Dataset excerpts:
▽

(** ** Bars *)

(** Ticks below 2^53, times that have passed, numbers in 31 bits. *)
Record bar_ok (now : Z) b : Prop := {
  ok_ticks : 0 <= ticks b <= 2 ^ 53;
  ok_total_ticks : - 2 ^ 53 <= total_ticks b <= 2 ^ 53;
  (** The ticks at the start of the window. *)
  ok_window : 0 <= ticks b - window_ticks b <= 2 ^ 53;
  ok_begin : 0 <= begin_time b <= now;
  ok_start : 0 <= window_start b <= now;
  ok_now : now < 2 ^ 63;
  ok_speeds : - 2 ^ 63 <= current_speed b < 2 ^ 63 /\ - 2 ^ 63 <= average_speed b < 2 ^ 63;
  ok_seconds : - 2 ^ 63 < elapsed_seconds b < 2 ^ 63 /\ - 2 ^ 63 < remaining_seconds b < 2 ^ 63;
  ok_numbers : 0 <= number b < 2 ^ 31 /\ 0 <= total b < 2 ^ 31;
}.
(** Whatever counting changes, these stay. *)
Definition same_bar b b' : Prop :=
  ticks b' = ticks b /\ total_ticks b' = total_ticks b /\ number b' = number b /\ total b' = total b /\ description b' = description b /\ messages b' = messages b
  /\ auto_finish b' = auto_finish b /\ begin_time b' = begin_time b /\ (state b' = state b \/ state b = STARTED /\ state b' = SUCCESS).
Lemma quot_small a c M : - M <= a <= M -> 0 <= M -> - M <= Z.quot a c <= M.
Proof.
  intros Ha HM. destruct (decide (c = 0)) as [->|Hc]; [replace (Z.quot a 0) with 0 by (by destruct a); lia|]. assert (H : Z.abs (Z.quot a c) <= Z.abs a); [|lia].
  rewrite <-Z.quot_abs by done. rewrite Z.quot_div_nonneg by lia. apply Z.div_le_upper_bound; nia.
Qed.
Lemma speed_ok t ms : - 2 ^ 53 <= t <= 2 ^ 53 -> exists s, speed t ms = Ok s /\ - 2 ^ 63 <= s < 2 ^ 63.
Proof.
  intros Ht. unfold speed. rewrite int_ok by (simpl; lia). cbn [result_bind]. pose proof (quot_small (t * 1000) ms (2 ^ 53 * 1000) ltac:(lia) ltac:(lia)) as H.
  rewrite int_ok by (simpl in *; lia). eexists. split; [done|lia].
Qed.
Lemma update_window_ok now b : bar_ok now b -> exists start ticks s, update_window now b = Ok (start, ticks, s)
  /\ 0 <= start <= now /\ 0 <= Bars.ticks b - ticks <= 2 ^ 53 /\ - 2 ^ 63 <= s < 2 ^ 63.
Proof.
  intros [H1 H2 H3 H4 H5 H6 H7 H8 H9]. unfold update_window. rewrite int_ok by (simpl; lia). cbn [result_bind].
  destruct (_ <? _); [|destruct (_ && _)].
  - destruct (speed_ok (window_ticks b) (milliseconds (now - window_start b)) ltac:(lia)) as (s & -> & Hs). do 3 eexists. split; [reflexivity|]. split; [lia|]. split; [lia|done].
  - destruct (speed_ok (window_ticks b) (milliseconds (now - window_start b)) ltac:(lia)) as (s & -> & Hs). do 3 eexists. split; [reflexivity|]. split; [lia|]. split; [lia|done].
  - do 3 eexists. split; [reflexivity|]. split; [lia|]. split; [lia|apply H7].
Qed.
Lemma bar_update_ok now b : bar_ok now b -> exists b', update now b = Ok b' /\ bar_ok now b' /\ same_bar b b'.
Proof.
  intros Hb. pose proof Hb as [H1 H2 H3 H4 H5 H6 H7 H8 H9]. unfold update. destruct (is_finished b).
  { exists b. split; [done|]. split; [done|]. repeat (split; [done|]). by left. }
  destruct (percentage_ok b) as [p ->]; [lia..|]. cbn [result_bind]. destruct (update_window_ok now b Hb) as (start & w & s & -> & W1 & W2 & W3). cbn [result_bind].
  rewrite int_ok by (simpl; lia). cbn [result_bind].
  assert (Ha : exists a, (if milliseconds (now - begin_time b) =? 0 then Ok 0 else speed (ticks b) (milliseconds (now - begin_time b))) = Ok a /\ - 2 ^ 63 <= a < 2 ^ 63).
  { destruct (_ =? 0); [exists 0; split; [done|lia]|]. apply speed_ok. lia. }
  destruct Ha as (a & -> & Ha). cbn [result_bind].
  set (rem := if 0 <=? total_ticks b then _ else _).
  assert (Hr : exists r, rem = Ok r /\ - 2 ^ 63 < r < 2 ^ 63).
  { unfold rem. destruct (0 <=? total_ticks b); [|exists (-1); split; [done|lia]]. rewrite int_ok by (simpl; lia). cbn [result_bind].
    destruct (s =? 0); [eexists; split; [done|apply H8]|]. pose proof (quot_small (total_ticks b - ticks b) s (2 ^ 54) ltac:(lia) ltac:(lia)).
    rewrite int_ok by (simpl; lia). eexists. split; [done|lia]. }
  destruct Hr as (r & -> & Hr). cbn [result_bind]. eexists. split; [reflexivity|].
  assert (He : - 2 ^ 63 < seconds (now - begin_time b) < 2 ^ 63).
  { unfold seconds. pose proof (quot_small (now - begin_time b) (10 ^ 9) (2 ^ 63 - 1) ltac:(lia) ltac:(lia)). lia. }
  split.
  - split; simpl; try done; try lia. split; [done|]. destruct (_ && _); [lia|done].
  - repeat (split; [done|]). simpl. destruct (_ && _) eqn:E; [|by left]. right. apply andb_true_iff in E as [_ E%bool_decide_eq_true]. done.
Qed.
(** ** Clearing *)

(** The screen has the lines that stay, and below them [n] lines that go. *)
Record shows sc (kept : list cstr) (n : Z) : Prop := {
  shows_blank : blank (below sc);
  shows_nothing : n = 0 -> rev (above sc) = kept;
  shows_block : 0 < n -> exists block, rev (above sc) ++ [line sc] = kept ++ block /\ Z.of_nat (length block) = n;
}.
Lemma run_app sc a b : run sc (a ++ b) = run (run sc a) b.
Proof. apply fold_left_app. Qed.
Lemma ups k sc : (k <= length (above sc))%nat -> line sc = [] -> let sc' := run sc (concat (replicate k [CursorUp; ClearLine])) in
  above sc' = drop k (above sc) /\ line sc' = [] /\ (blank (below sc) -> blank (below sc')).
Proof.
  cbv zeta. revert sc. induction k as [|k IH]; intros sc Hk Hl; [by rewrite drop_0|]. cbn [replicate concat app]. rewrite !run_cons.
  destruct sc as [[|a rest] l c bl]; cbn [above line] in *; [simpl in Hk; lia|]. subst l. cbn [emit above line col below].
  destruct (IH (mkScreen rest [] c ([] :: bl))) as (H1 & H2 & H3); [simpl in *; lia|done|]. split; [by rewrite H1|]. split; [done|].
  intros Hb. apply H3. by constructor.
Qed.
Lemma clear_ok sc kept n : shows sc kept n -> 0 <= n -> let sc' := run sc (clear true n) in
  rev (above sc') = kept /\ line sc' = [] /\ col sc' = 0%nat /\ blank (below sc').
Proof.
  cbv zeta. intros [Hb H0 H1] Hn. unfold clear. rewrite run_cons, run_app. cbn [emit]. set (sc1 := mkScreen (above sc) [] (col sc) (below sc)).
  assert (Hk : exists back, rev (above sc) = kept ++ back /\ length back = Z.to_nat (n - 1)).
  { destruct (decide (n = 0)) as [->|Hne]; [exists []; rewrite app_nil_r; split; [by apply H0|done]|]. destruct H1 as (block & E & Hlen); [lia|].
    destruct block as [|l block _] using rev_ind; [simpl in *; lia|]. rewrite app_assoc in E. apply app_inj_tail in E as [E _]. exists block. split; [done|].
    rewrite length_app in Hlen. simpl in Hlen. lia. }
  destruct Hk as (back & E & Hlen). assert (Habove : above sc = rev back ++ rev kept) by (by rewrite <-rev_app_distr, <-E, rev_involutive).
  destruct (ups (Z.to_nat (n - 1)) sc1) as (U1 & U2 & U3); [simpl; rewrite Habove, length_app, length_rev; lia|done|].
  assert (D : drop (Z.to_nat (n - 1)) (above sc1) = rev kept) by (cbn [sc1 above]; rewrite Habove, <-Hlen, <-(length_rev back); apply drop_app_length).
  cbn [run fold_left emit above line col below]. rewrite U1, D, rev_involutive. split; [done|]. split; [done|]. split; [done|]. by apply U3.
Qed.
(* ===== verification/BarExamples.v ===== *)
(** * BarExamples: bars at work

    Witnesses for the properties of bars, and what bars show at their limits. *)

From S2P Require Import Prelude Numeric.
From Stdlib Require Import SpecFloat.
From S2P Require Import Floats Bars BarLines MultiBars MultiScreen.
Local Open Scope Z_scope.

Module BarExamples.
Import Numeric Bars BarLines MultiBars MultiScreen.

(** A rendering of numbers that is wide enough for a test. *)
#[local] Instance whole_fmt : Fmt := fun x => let s := match to_int int64 x with Some z => dec_Z z | None => lit "?" end in replicate (3 - length s) space ++ s ++ lit ".0".
#[local] Instance zero_conversion : Conversion := 0.
#[local] Instance zero_laws : ConversionLaws zero_conversion.
Proof. by left. Qed.
Ltac concrete := vm_compute; repeat split; discriminate.

Definition second : Z := 10 ^ 9.
(** A download of 1000 bytes that started at the third second. *)
Definition half : DownloadProgressBar := with_bar (with_ticks 500 500 (start (3 * second) (bar (new_download (3 * second) 1000 (lit "bash"))))) (new_download (3 * second) 1000 (lit "bash")).
Definition message_of (s : cstr) (d : DownloadProgressBar) : DownloadProgressBar := on_bar (add_message WARNING_MESSAGE s) d.
Lemma half_ok : download_ok (5 * second) (message_of (lit "slow") half).
Proof. split; [split; concrete|done|done]. Qed.
Lemma line_fills_terminal_witness : exists d' out, to_stream true 80 (5 * second) (message_of (lit "slow") half) = Ok (d', out) /\ download_ok (5 * second) d' /\ same_download (message_of (lit "slow") half) d'
    /\ exists line, out = colored true (state_color (state (bar d'))) [Text line] ++ flat_map (message_out true 80) [(WARNING_MESSAGE, lit "slow")]
         /\ Z.of_nat (length line) = 80
         /\ Forall (fun m : MessageType * cstr => Z.of_nat (length (lit ">>> " ++ take (Z.to_nat (size_wrap (80 - 4))) (snd m))) <= 80) [(WARNING_MESSAGE, lit "slow")].
Proof. exact (line_fills_terminal true 80 (5 * second) (message_of (lit "slow") half) half_ok ltac:(concrete)). Defined.

(** ** Two bars *)

Definition finished_bar (name : cstr) : DownloadProgressBar := on_bar (with_state SUCCESS (3 * second)) (new_download (3 * second) 1000 name).
Definition with_bars (m : MultiProgressBar) : result error MultiProgressBar :=
  let* m := add_bar 1 (with_store {[ 1%nat := finished_bar (lit "glibc"); 2%nat := message_of (lit "slow") half ]} m) in add_bar 2 m.
Definition two_bars : MultiProgressBar := match with_bars (new_multi (3 * second)) with Ok m => m | Err _ => new_multi 0 end.
Lemma two_bars_ok : multi_ok (5 * second) two_bars.
Proof.
  split; [|vm_compute; by repeat constructor; set_solver|split; [split; [split; concrete|done|done]|done]|concrete..].
  intros id Hid. assert (id = 1 \/ id = 2)%nat as [-> | ->] by (vm_compute in Hid; set_solver); (eexists; split; [vm_compute; reflexivity|]); (split; [split; concrete|done|done]).
Qed.
Definition shell : Screen := mkScreen [lit "$ dnf5 install bash"] [] 0 [].
Lemma screen_kept_witness : session 60 [lit "$ dnf5 install bash"] two_bars shell [] /\
  exists m' out finished started divider total, print true 60 (5 * second) two_bars = Ok (m', out)
    /\ rev (above (run shell out)) ++ [line (run shell out)] = [lit "$ dnf5 install bash"] ++ concat finished ++ concat started ++ [divider; total]
    /\ length finished = 1%nat /\ length started = 1%nat.
Proof.
  assert (Hs : session 60 [lit "$ dnf5 install bash"] two_bars shell []) by (apply (session_change 60 _ (new_multi (3 * second))); [apply session_new; [done|constructor]|done]).
  split; [exact Hs|].
  destruct (screen_kept 60 _ two_bars shell [] (5 * second) ltac:(concrete) Hs two_bars_ok) as (m' & out & fin & started & divider & total & E & Hscreen & _ & Hf & Hst & _).
  exists m', out, fin, started, divider, total. split; [exact E|]. split; [exact Hscreen|].
  split; [rewrite <-(Forall2_length _ _ _ Hf); vm_compute; reflexivity|rewrite <-(Forall2_length _ _ _ Hst); vm_compute; reflexivity].
Defined.
(** ** What is shown *)

Definition again (now : Z) (f : MultiProgressBar -> MultiProgressBar) (x : MultiProgressBar * Screen) : MultiProgressBar * Screen :=
  match print true 60 now (f (fst x)) with Ok (m, out) => (m, run (snd x) out) | Err _ => x end.
Definition shown_lines (x : MultiProgressBar * Screen) : list cstr := rev (above (snd x)) ++ [line (snd x)] ++ below (snd x).
Example first_print : shown_lines (again (5 * second) id (two_bars, shell)) =
  [lit "$ dnf5 install bash";
   lit "[1/2] glibc                         0% |   0.0   B |  00m00s";
   lit "[2/2] bash                         50% | 500.0   B | -00m02s";
   lit ">>> slow";
   lit "------------------------------------------------------------";
   lit "[1/2] Total                        50% | 500.0   B | -00m02s"].
Proof. vm_compute. reflexivity. Qed.
(** The rest arrives and the download ends: the total of the last print is the one of the print before,
    since a finished bar takes no ticks. *)
Definition all_there (m : MultiProgressBar) : MultiProgressBar := with_store (alter (on_bar (fun b => with_state SUCCESS (begin_time b) (with_ticks 1000 500 b))) 2%nat (store m)) m.
Example stale_total : match again (6 * second) all_there (again (5 * second) id (two_bars, shell)) with
  | (m, sc) => bars_todo m = [] /\ state (bar (total_bar m)) = SUCCESS /\ sum_over (fun d => ticks (bar d)) (store m) (bars_done m) = 1000 /\ ticks (bar (total_bar m)) = 500
      /\ line sc = lit "[2/2] Total                        50% | 500.0   B |  00m03s"
  end.
Proof. vm_compute. repeat split. Qed.
(** A download of unknown size is all there as long as it has no fewer ticks than -1. *)
Example unknown_is_all : percentage (new_bar 0 (-1) (lit "metadata")) = Ok 100.
Proof. reflexivity. Qed.
(** The number of a bar that is added after the others were done is 1 again. *)
Example number_again : match again (6 * second) all_there (two_bars, shell) with
  | (m, _) => map (number_of (store m)) (bars_done m) = [1; 2]
      /\ match add_bar 3 (with_store (<[3%nat := half]> (store m)) m) with Ok m' => number_of (store m') 3 = 1 | Err _ => False end
  end.
Proof. vm_compute. repeat split. Qed.
(** Below four columns the room for a message wraps around: all of it is printed. *)
Example narrow_message : message_out true 3 (INFO_MESSAGE, lit "slow mirror") = [Endl; Text (lit ">>> "); Text (lit "slow mirror")].
Proof.
  unfold message_out. replace (Z.to_nat (size_wrap (3 - 4))) with (length (lit "slow mirror") + Z.to_nat (2 ^ 64 - 12))%nat; [by rewrite (take_ge (lit "slow mirror")) by lia|].
  change (size_wrap (3 - 4)) with (2 ^ 64 - 1). change (length _) with (Z.to_nat 11). rewrite <-Z2Nat.inj_add by lia. done.
Qed.
(** No bar is done yet and none is there: the width of the total's numbers comes from the logarithm of 0. *)
Definition highest_bit : Conversion := 2 ^ 63.
Example zero_width : get_number_width (HC := zero_conversion) (total_bar (new_multi 0)) = Ok 1 /\ get_number_width (HC := highest_bit) (total_bar (new_multi 0)) = Ok (2 ^ 63 + 1).
Proof. by split; vm_compute. Qed.
End BarExamples.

△

» WHAT THIS TASK INVOLVES
Output each line of the records above exactly, beginning at the first, and stop once the line containing "ok_window : 0" has been output.

» SOLUTION
(** ** Bars *)

(** Ticks below 2^53, times that have passed, numbers in 31 bits. *)
Record bar_ok (now : Z) b : Prop := {
  ok_ticks : 0 <= ticks b <= 2 ^ 53;
  ok_total_ticks : - 2 ^ 53 <= total_ticks b <= 2 ^ 53;
  (** The ticks at the start of the window. *)
  ok_window : 0 <= ticks b - window_ticks b <= 2 ^ 53;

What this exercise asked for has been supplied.